§ WHAT YOU NEED TO DO: Would you copy out each line of the records below that includes the word "Definition"?

BEGIN

(* ===== verification/Bloom.v ===== *)
(** * Lemmas on Bloom filters: setting and testing bits, the hash positions of a
    datum, insertion and test as operations on sets of bits *)
From S2P Require Import Prelude Status Buffer Float Cbor BitVec BitVecProofs.

(** ** Little-endian words *)

Lemma le_value_bound bs : Forall is_byte bs -> 0 <= le_value bs < 2 ^ (8 * Z.of_nat (length bs)).
Proof.
  induction 1 as [|b bs Hb _ IH]; cbn [le_value length]; [change (2 ^ (8 * Z.of_nat 0)) with 1; lia|].
  rewrite Nat2Z.inj_succ. replace (8 * Z.succ (Z.of_nat (length bs))) with
    (8 * Z.of_nat (length bs) + 8) by lia.
  rewrite Z.pow_add_r by lia. unfold is_byte in Hb. change (2 ^ 8) with 256. lia.
Qed.

Lemma words_of_bytes_length w n bs : length (words_of_bytes w n bs) = n.
Proof. revert bs. induction n; simpl; auto. Qed.

Lemma words_of_bytes_bound w n bs :
  Forall is_byte bs -> Forall (is_word (8 * Z.of_nat w)) (words_of_bytes w n bs).
Proof.
  revert bs. induction n as [|n IH]; intros bs Hb; simpl; constructor; auto using Forall_drop.
  pose proof (le_value_bound _ (Forall_take _ w _ Hb)) as H. rewrite length_take in H.
  pose proof (Z.pow_le_mono_r 2 (8 * Z.of_nat (w `min` length bs)) (8 * Z.of_nat w)).
  unfold is_word. lia.
Qed.

(** ** Setting and testing one bit *)

Section Bits.
Context (a : list Z) (b : Z) (Hb : 0 <= b < 64 * Z.of_nat (length a)).

Lemma bit_index : (Z.to_nat (b ≫ 6) < length a)%nat /\ b .& 0x3F = b mod 64
                  /\ Z.to_nat (b ≫ 6) = Z.to_nat (b / 64).
Proof using Hb.
  rewrite Z.shiftr_div_pow2 by lia. change (2 ^ 6) with 64.
  change 0x3F with (Z.ones 6). rewrite Z.land_ones by lia. change (2 ^ 6) with 64.
  pose proof (Z.div_lt_upper_bound b 64 (Z.of_nat (length a))).
  pose proof (Z.div_pos b 64). split_and!; try done. lia.
Qed.

Lemma TEST_BIT_spec : TEST_BIT a b = Some (chunks_test a b).
Proof using Hb.
  destruct bit_index as (Hi & Hm & Hd). unfold TEST_BIT, chunks_test. rewrite Hm, Hd in *.
  destruct (lookup_lt_is_Some_2 _ _ Hi) as [c Hc]. rewrite Hc, (chunk_at_Some _ _ _ Hc).
  cbn. f_equal. rewrite Z.shiftl_1_l. pose proof (Z.mod_pos_bound b 64).
  destruct (Z.testbit c (b mod 64)) eqn:E.
  - apply negb_true_iff, Z.eqb_neq. intros H0.
    assert (Z.testbit (c .& 2 ^ (b mod 64)) (b mod 64) = false) as Hf by (rewrite H0; apply Z.bits_0).
    rewrite Z.land_spec, E, Z.pow2_bits_true in Hf by lia. done.
  - apply negb_false_iff, Z.eqb_eq, Z.bits_inj'. intros i Hi'.
    rewrite Z.land_spec, Z.bits_0, Z.pow2_bits_eqb by lia.
    destruct (b mod 64 =? i) eqn:Ei; [apply Z.eqb_eq in Ei; subst; by rewrite E|apply andb_false_r].
Qed.

Lemma SET_BIT_spec :
  exists a', SET_BIT a b = Some a' /\ length a' = length a /\ (chunks_ok a -> chunks_ok a') /\
    forall i, 0 <= i -> chunks_test a' i = chunks_test a i || (i =? b).
Proof using Hb.
  destruct bit_index as (Hi & Hm & Hd). unfold SET_BIT. rewrite Hm.
  destruct (lookup_lt_is_Some_2 _ _ Hi) as [c Hc]. rewrite Hc. cbn.
  pose proof (Z.mod_pos_bound b 64 ltac:(lia)) as Hr.
  assert (u64 (1 ≪ (b mod 64)) = 2 ^ (b mod 64)) as ->.
  { rewrite Z.shiftl_1_l. apply u64_small. split; [lia|]. apply Z.pow_lt_mono_r; lia. }
  eexists. split; [done|]. split_and!; [apply length_insert| |].
  - intros Hok. apply Forall_insert; [done|].
    apply (lor_range _ _ 64); [lia|by apply (Forall_lookup_1 _ _ _ _ Hok Hc)|].
    split; [lia|]. apply Z.pow_lt_mono_r; lia.
  - intros i Hi0. unfold chunks_test, chunk_at. rewrite Hd in *.
    destruct (decide (i / 64 = b / 64)) as [E|E].
    + rewrite E, list_lookup_insert_eq, Hc by done. cbn.
      rewrite Z.lor_spec, Z.pow2_bits_eqb by lia. f_equal.
      pose proof (Z.div_mod i 64). pose proof (Z.div_mod b 64).
      destruct (Z.eqb_spec (b mod 64) (i mod 64)), (Z.eqb_spec i b); lia || congruence.
    + pose proof (Z.div_pos i 64). pose proof (Z.div_pos b 64).
      rewrite list_lookup_insert_ne by lia.
      destruct (Z.eqb_spec i b); [congruence|]. by rewrite orb_false_r.
Qed.
End Bits.

Lemma chunks_test_mono l2 l1 i :
  chunks_sub l2 l1 -> 0 <= i -> chunks_test l2 i = true -> chunks_test l1 i = true.
Proof.
  rewrite chunks_sub_at. intros [_ H] Hi. unfold chunks_test. apply H.
  apply Z.mod_pos_bound. lia.
Qed.

(** A vector is determined, and included, by its bits. *)
Lemma chunks_sub_test l2 l1 :
  chunks_ok l2 -> length l2 = length l1 ->
  (forall i, 0 <= i -> chunks_test l2 i = true -> chunks_test l1 i = true) -> chunks_sub l2 l1.
Proof.
  intros Hok Hl H. apply chunks_sub_at. split; [done|]. intros i j Hj Hy.
  destruct (Z.lt_ge_cases j 64).
  - specialize (H (64 * Z.of_nat i + j)). unfold chunks_test in H.
    rewrite (Z.mul_comm 64), Z.add_comm, Z.div_add, Z.mod_add, Z.div_small, Z.mod_small in H by lia.
    rewrite Z.add_0_l, Nat2Z.id in H. apply H; [lia|done].
  - rewrite (testbit_ge_pow2 _ 64) in Hy; [done| |lia]. unfold chunk_at.
    destruct (l2 !! i) as [y|] eqn:E; simpl; [|lia]. by apply (Forall_lookup_1 _ _ _ _ Hok E).
Qed.

(** ** Insertion and test *)

Section Bloom.
Context (mbedtls_md : list Z -> list Z).
(** A digest is bytes. *)
Context (md_bytes : forall d, Forall is_byte (mbedtls_md d)).
Context (config : Configuration) (Hconfig : 0 <= numHashes config <= MAX_HASHES).

(** The bit positions of a datum in a vector of [n] bits. *)
Definition bloom_positions (n : Z) (data : list Z) : list Z :=
  map (fun x => x mod n) (take (Z.to_nat (numHashes config)) (bloom_hashes mbedtls_md data)).

Definition bloom_has (l : list Z) (n : Z) (data : list Z) : Prop :=
  Forall (fun i => chunks_test l i = true) (bloom_positions n data).

Lemma bloom_hashes_length data : length (bloom_hashes mbedtls_md data) = 8%nat.
Proof. apply words_of_bytes_length. Qed.

Lemma bloom_hashes_bound data : Forall (is_word 32) (bloom_hashes mbedtls_md data).
Proof using md_bytes. apply (words_of_bytes_bound 4 8). apply md_bytes. Qed.

Lemma bloom_index_spec bv hashes h x :
  0 < len bv -> Forall (is_word 32) hashes -> hashes !! h = Some x ->
  bloom_index bv hashes h = Some (x mod len bv) /\ 0 <= x mod len bv < len bv.
Proof.
  intros Hl Hh Hx. unfold bloom_index. rewrite Hx. cbn.
  rewrite (proj2 (Z.eqb_neq _ _)) by lia. pose proof (Forall_lookup_1 _ _ _ _ Hh Hx) as Hw.
  unfold is_word in Hw. pose proof (Z.mod_pos_bound x (len bv)).
  pose proof (Z.mod_le x (len bv)). rewrite u32_small by lia. split; [done|lia].
Qed.

Lemma bloom_insert_loop_spec bv hashes start n :
  len bv = 64 * Z.of_nat (length (bits bv)) -> 0 < len bv -> chunks_ok (bits bv) ->
  Forall (is_word 32) hashes -> (start + n <= length hashes)%nat ->
  exists l', bloom_insert_loop bv hashes start n = Some (set_bits bv l') /\
    length l' = length (bits bv) /\ chunks_ok l' /\
    forall i, 0 <= i -> chunks_test l' i = chunks_test (bits bv) i ||
      bool_decide (i ∈ map (fun x => x mod len bv) (take n (drop start hashes))).
Proof.
  intros Hl Hp. revert bv start Hl Hp.
  induction n as [|n IH]; intros bv start Hl Hp Hok Hh Hs; cbn [bloom_insert_loop].
  { exists (bits bv). split; [by destruct bv|]. split_and!; try done.
    intros. by rewrite bool_decide_eq_false_2, orb_false_r by (apply not_elem_of_nil). }
  destruct (lookup_lt_is_Some_2 hashes start) as [x Hx]; [lia|].
  destruct (bloom_index_spec bv hashes start x Hp Hh Hx) as [-> Hr]. cbn.
  destruct (SET_BIT_spec (bits bv) (x mod len bv)) as (a' & -> & Ha & Hok' & Ht); [lia|]. cbn.
  destruct (IH (set_bits bv a') (S start)) as (l' & -> & Hl' & Hok2 & Ht2);
    cbn; rewrite ?Ha; auto; [lia|].
  exists l'. split; [done|]. split_and!; [by rewrite Hl'|done|]. intros i Hi.
  rewrite Ht2, Ht by done. cbn. rewrite (drop_S _ _ _ Hx). cbn.
  rewrite <- orb_assoc. f_equal. destruct (Z.eqb_spec i (x mod len bv)) as [->|Hne]; cbn.
  - symmetry. apply bool_decide_eq_true_2. left.
  - apply bool_decide_ext. rewrite elem_of_cons. tauto.
Qed.

Lemma DPS_BitVectorBloomInsert_spec bv data :
  bv_wf bv -> 0 < len bv ->
  exists bv', DPS_BitVectorBloomInsert mbedtls_md config bv data = Some bv' /\
    bv_wf bv' /\ len bv' = len bv /\ popCount bv' = -1 /\
    forall i, 0 <= i -> chunks_test (bits bv') i =
      chunks_test (bits bv) i || bool_decide (i ∈ bloom_positions (len bv) data).
Proof using md_bytes Hconfig.
  intros Hwf Hp. unfold DPS_BitVectorBloomInsert.
  destruct (bloom_insert_loop_spec bv (bloom_hashes mbedtls_md data) 0
              (Z.to_nat (numHashes config))) as (l' & -> & Hl & Hok & Ht);
    [apply Hwf|done|apply Hwf|apply bloom_hashes_bound| |].
  { rewrite bloom_hashes_length. unfold MAX_HASHES in Hconfig. lia. }
  cbn. eexists. split; [done|]. split_and!; [|done|done|exact Ht].
  constructor; cbn; [rewrite Hl; apply Hwf|apply Hwf|done|by left].
Qed.

Lemma bloom_test_loop_spec bv hashes start n :
  len bv = 64 * Z.of_nat (length (bits bv)) -> 0 < len bv ->
  Forall (is_word 32) hashes -> (start + n <= length hashes)%nat ->
  bloom_test_loop bv hashes start n =
    Some (forallb (chunks_test (bits bv)) (map (fun x => x mod len bv) (take n (drop start hashes)))).
Proof.
  intros Hl Hp Hh. revert start.
  induction n as [|n IH]; intros start Hs; cbn [bloom_test_loop]; [done|].
  destruct (lookup_lt_is_Some_2 hashes start) as [x Hx]; [lia|].
  destruct (bloom_index_spec bv hashes start x Hp Hh Hx) as [-> Hr]. cbn.
  rewrite TEST_BIT_spec by lia. cbn. rewrite (drop_S _ _ _ Hx). cbn.
  destruct (chunks_test _ _); cbn; [apply IH; lia|done].
Qed.

Lemma DPS_BitVectorBloomTest_spec bv data :
  bv_wf bv -> 0 < len bv ->
  exists b, DPS_BitVectorBloomTest mbedtls_md config bv data = Some b /\
    (b = true <-> bloom_has (bits bv) (len bv) data).
Proof using md_bytes Hconfig.
  intros Hwf Hp. unfold DPS_BitVectorBloomTest.
  rewrite bloom_test_loop_spec; [|apply Hwf|done|apply bloom_hashes_bound|].
  2: { rewrite bloom_hashes_length. unfold MAX_HASHES in Hconfig. lia. }
  eexists. split; [done|]. unfold bloom_has, bloom_positions.
  rewrite forallb_forall, List.Forall_forall. done.
Qed.

Lemma bloom_positions_range n data : 0 < n -> Forall (fun i => 0 <= i < n) (bloom_positions n data).
Proof.
  intros Hn. apply Forall_map, Forall_take, Forall_forall. intros x _. by apply Z.mod_pos_bound.
Qed.

Lemma bloom_has_mono l2 l1 n data :
  0 < n -> chunks_sub l2 l1 -> bloom_has l2 n data -> bloom_has l1 n data.
Proof.
  intros Hn Hs H. unfold bloom_has. pose proof (bloom_positions_range n data Hn) as Hr.
  unfold bloom_has in H. rewrite List.Forall_forall in *. intros i Hi.
  apply (chunks_test_mono l2); [done|apply (Hr i Hi)|by apply H].
Qed.

(** What an insertion gives: the vector grows and has the datum. *)
Lemma bloom_insert_has bv bv' data :
  bv_wf bv -> 0 < len bv -> DPS_BitVectorBloomInsert mbedtls_md config bv data = Some bv' ->
  bv_wf bv' /\ len bv' = len bv /\ bv_sub bv bv' /\ bloom_has (bits bv') (len bv) data.
Proof using md_bytes Hconfig.
  intros Hwf Hp E. destruct (DPS_BitVectorBloomInsert_spec bv data Hwf Hp)
    as (b & E' & Hwf' & Hl & _ & Ht). rewrite E in E'. injection E' as <-.
  split_and!; [done|done| |].
  - apply chunks_sub_test; [apply Hwf| |].
    { pose proof (bv_len _ Hwf). pose proof (bv_len _ Hwf'). lia. }
    intros i Hi H. by rewrite Ht, H.
  - unfold bloom_has. pose proof (bloom_positions_range (len bv) data Hp) as Hr.
    rewrite List.Forall_forall in *. intros i Hi. rewrite Ht by apply (Hr i Hi).
    rewrite bool_decide_eq_true_2 by (by apply list_elem_of_In). apply orb_true_r.
Qed.

(** Insertion adds nothing but the positions of the datum: it stays inside any
    vector that has the datum. *)
Lemma bloom_insert_least bv bv' bv1 data :
  bv_wf bv -> 0 < len bv -> DPS_BitVectorBloomInsert mbedtls_md config bv data = Some bv' ->
  bv_wf bv1 -> len bv1 = len bv -> bv_sub bv bv1 -> bloom_has (bits bv1) (len bv) data ->
  bv_sub bv' bv1.
Proof using md_bytes Hconfig.
  intros Hwf Hp E Hwf1 Hl1 Hs Hh. destruct (DPS_BitVectorBloomInsert_spec bv data Hwf Hp)
    as (b & E' & Hwf' & Hl & _ & Ht). rewrite E in E'. injection E' as <-.
  apply chunks_sub_test; [apply Hwf'| |].
  - pose proof (bv_len _ Hwf1). pose proof (bv_len _ Hwf'). lia.
  - intros i Hi. rewrite Ht, orb_true_iff, bool_decide_eq_true by done. intros [H|H].
    + by apply (chunks_test_mono (bits bv)).
    + unfold bloom_has in Hh. rewrite List.Forall_forall in Hh. apply Hh. by apply list_elem_of_In.
Qed.
End Bloom.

END

§ RESULT BELOW:
Definition bloom_positions (n : Z) (data : list Z) : list Z :=
Definition bloom_has (l : list Z) (n : Z) (data : list Z) : Prop :=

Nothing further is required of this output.